Find the string "list" in the records. Copy each line that has it.
-- Opening Marker --
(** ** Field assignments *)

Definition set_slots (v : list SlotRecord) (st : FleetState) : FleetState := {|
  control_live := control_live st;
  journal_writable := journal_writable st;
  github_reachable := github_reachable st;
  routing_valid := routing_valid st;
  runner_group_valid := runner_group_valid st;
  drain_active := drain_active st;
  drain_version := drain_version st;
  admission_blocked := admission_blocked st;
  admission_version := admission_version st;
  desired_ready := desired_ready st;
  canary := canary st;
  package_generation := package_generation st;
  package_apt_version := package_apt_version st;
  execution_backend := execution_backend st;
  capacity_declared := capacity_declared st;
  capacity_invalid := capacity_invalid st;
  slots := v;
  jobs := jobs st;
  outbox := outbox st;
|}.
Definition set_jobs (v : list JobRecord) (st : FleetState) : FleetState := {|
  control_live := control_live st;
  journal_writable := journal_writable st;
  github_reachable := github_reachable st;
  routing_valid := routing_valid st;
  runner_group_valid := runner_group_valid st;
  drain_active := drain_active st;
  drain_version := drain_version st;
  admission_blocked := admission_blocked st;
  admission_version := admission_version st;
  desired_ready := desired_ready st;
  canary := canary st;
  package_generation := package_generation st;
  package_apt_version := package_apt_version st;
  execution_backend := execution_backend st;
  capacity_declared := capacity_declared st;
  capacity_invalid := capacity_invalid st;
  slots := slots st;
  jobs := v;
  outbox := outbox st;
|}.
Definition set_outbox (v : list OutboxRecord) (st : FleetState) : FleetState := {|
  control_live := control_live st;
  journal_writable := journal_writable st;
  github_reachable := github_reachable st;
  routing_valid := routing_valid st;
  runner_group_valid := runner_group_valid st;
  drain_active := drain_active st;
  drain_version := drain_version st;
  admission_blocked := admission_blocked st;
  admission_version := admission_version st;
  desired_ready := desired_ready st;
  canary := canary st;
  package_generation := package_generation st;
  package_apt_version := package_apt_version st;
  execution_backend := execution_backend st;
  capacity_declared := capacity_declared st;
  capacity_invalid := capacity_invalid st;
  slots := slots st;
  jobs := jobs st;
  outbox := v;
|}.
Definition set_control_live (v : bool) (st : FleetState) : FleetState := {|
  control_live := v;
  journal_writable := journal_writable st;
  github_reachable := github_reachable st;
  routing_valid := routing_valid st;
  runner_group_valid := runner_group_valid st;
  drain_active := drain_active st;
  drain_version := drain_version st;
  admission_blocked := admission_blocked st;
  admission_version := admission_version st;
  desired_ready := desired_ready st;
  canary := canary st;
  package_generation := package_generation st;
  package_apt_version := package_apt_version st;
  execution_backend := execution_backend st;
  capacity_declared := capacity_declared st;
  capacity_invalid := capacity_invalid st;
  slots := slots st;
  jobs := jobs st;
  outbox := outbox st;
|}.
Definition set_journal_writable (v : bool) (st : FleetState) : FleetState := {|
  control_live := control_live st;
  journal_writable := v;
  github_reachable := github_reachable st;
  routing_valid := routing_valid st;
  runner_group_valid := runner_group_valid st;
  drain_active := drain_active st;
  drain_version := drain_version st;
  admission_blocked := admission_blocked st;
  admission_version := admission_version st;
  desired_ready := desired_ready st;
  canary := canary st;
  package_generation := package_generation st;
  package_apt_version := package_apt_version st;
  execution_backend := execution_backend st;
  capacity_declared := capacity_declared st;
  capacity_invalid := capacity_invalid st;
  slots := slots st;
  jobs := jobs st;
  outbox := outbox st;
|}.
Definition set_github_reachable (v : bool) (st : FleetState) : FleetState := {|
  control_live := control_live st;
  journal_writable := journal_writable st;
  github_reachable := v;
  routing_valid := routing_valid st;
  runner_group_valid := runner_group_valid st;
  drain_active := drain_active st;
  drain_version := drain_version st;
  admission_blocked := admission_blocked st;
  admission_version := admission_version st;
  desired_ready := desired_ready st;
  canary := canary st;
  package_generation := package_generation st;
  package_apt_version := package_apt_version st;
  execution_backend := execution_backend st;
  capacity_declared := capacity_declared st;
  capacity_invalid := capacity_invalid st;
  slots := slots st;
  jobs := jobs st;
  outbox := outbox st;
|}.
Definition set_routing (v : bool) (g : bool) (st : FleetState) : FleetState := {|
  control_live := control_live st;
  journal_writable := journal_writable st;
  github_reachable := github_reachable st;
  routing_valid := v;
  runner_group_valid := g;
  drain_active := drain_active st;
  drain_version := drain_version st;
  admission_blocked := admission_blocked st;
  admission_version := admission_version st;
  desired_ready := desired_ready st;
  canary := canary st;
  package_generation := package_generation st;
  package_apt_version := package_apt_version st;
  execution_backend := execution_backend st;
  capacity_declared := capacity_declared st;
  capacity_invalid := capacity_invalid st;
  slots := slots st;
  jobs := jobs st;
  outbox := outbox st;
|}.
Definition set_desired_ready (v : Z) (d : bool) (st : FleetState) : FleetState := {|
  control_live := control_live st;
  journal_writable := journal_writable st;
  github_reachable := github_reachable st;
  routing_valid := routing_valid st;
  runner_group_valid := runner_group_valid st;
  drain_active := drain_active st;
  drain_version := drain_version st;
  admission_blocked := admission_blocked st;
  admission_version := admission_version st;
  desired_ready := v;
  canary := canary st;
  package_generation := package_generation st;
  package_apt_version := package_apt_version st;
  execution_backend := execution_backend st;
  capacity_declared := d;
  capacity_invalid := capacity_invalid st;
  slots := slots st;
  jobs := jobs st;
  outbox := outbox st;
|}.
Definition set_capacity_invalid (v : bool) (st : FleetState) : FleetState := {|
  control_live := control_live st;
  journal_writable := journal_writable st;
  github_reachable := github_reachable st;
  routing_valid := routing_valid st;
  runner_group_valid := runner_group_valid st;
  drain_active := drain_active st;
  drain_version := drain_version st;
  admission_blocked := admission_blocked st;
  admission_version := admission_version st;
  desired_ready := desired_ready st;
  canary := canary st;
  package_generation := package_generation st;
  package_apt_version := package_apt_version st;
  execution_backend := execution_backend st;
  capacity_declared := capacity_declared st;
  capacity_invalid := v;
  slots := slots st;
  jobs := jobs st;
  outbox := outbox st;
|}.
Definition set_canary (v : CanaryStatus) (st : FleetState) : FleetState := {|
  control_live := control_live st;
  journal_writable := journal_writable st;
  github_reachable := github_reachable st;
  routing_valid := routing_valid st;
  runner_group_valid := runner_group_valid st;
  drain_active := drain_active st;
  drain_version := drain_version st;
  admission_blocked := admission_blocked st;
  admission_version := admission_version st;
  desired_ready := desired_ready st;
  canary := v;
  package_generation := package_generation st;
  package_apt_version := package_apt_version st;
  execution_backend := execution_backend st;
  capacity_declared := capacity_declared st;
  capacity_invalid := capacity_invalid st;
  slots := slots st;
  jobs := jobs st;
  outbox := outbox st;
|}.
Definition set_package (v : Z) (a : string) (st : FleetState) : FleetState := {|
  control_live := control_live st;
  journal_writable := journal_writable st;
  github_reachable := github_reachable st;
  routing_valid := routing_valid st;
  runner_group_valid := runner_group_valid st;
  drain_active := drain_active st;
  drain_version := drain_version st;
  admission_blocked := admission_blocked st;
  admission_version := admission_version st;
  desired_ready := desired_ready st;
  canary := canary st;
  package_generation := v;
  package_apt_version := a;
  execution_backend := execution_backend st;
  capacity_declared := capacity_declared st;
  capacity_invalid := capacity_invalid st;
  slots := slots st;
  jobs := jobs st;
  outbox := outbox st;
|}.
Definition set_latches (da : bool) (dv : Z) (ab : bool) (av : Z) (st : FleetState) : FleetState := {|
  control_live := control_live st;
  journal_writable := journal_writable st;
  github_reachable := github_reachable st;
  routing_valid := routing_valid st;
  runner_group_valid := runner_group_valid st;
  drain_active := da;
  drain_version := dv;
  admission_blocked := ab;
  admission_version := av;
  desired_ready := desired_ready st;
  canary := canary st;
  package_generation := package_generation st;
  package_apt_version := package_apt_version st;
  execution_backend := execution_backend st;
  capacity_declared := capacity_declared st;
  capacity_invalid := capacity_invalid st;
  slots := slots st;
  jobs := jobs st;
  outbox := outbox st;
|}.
-- Closing Marker --
# RESULT BELOW
Definition set_slots (v : list SlotRecord) (st : FleetState) : FleetState := {|
Definition set_jobs (v : list JobRecord) (st : FleetState) : FleetState := {|
Definition set_outbox (v : list OutboxRecord) (st : FleetState) : FleetState := {|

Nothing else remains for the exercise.